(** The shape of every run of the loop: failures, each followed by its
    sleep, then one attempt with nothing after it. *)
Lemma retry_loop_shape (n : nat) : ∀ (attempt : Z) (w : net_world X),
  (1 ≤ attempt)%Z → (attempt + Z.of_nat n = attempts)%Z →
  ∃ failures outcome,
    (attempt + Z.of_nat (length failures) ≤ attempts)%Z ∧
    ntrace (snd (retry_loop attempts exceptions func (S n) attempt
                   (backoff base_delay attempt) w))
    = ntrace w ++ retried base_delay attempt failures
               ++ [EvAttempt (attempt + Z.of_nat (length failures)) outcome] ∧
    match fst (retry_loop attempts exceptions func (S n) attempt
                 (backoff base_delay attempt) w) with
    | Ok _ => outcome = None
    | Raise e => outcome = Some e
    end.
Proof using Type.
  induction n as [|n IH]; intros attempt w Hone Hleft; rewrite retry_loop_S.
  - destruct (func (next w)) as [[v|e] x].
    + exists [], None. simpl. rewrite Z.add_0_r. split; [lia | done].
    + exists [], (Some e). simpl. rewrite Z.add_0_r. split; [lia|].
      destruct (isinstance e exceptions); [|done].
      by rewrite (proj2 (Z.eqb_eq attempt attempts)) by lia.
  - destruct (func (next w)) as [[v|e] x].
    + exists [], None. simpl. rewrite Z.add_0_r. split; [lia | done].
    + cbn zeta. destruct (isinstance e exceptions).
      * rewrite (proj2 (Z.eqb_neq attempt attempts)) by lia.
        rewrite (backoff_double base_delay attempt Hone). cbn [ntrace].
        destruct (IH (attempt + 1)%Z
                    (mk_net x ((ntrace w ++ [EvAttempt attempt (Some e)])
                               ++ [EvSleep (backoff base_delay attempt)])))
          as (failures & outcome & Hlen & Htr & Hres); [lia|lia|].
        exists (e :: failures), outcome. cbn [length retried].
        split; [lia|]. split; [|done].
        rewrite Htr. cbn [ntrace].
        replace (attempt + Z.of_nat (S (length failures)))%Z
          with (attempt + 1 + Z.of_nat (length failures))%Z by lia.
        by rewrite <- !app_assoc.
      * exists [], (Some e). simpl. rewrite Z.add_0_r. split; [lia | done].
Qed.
++++++++
_Activity_
Copy every line from the records that holds the string "length".

_Your response_
    (attempt + Z.of_nat (length failures) ≤ attempts)%Z ∧
               ++ [EvAttempt (attempt + Z.of_nat (length failures)) outcome] ∧
        exists (e :: failures), outcome. cbn [length retried].
        replace (attempt + Z.of_nat (S (length failures)))%Z
          with (attempt + 1 + Z.of_nat (length failures))%Z by lia.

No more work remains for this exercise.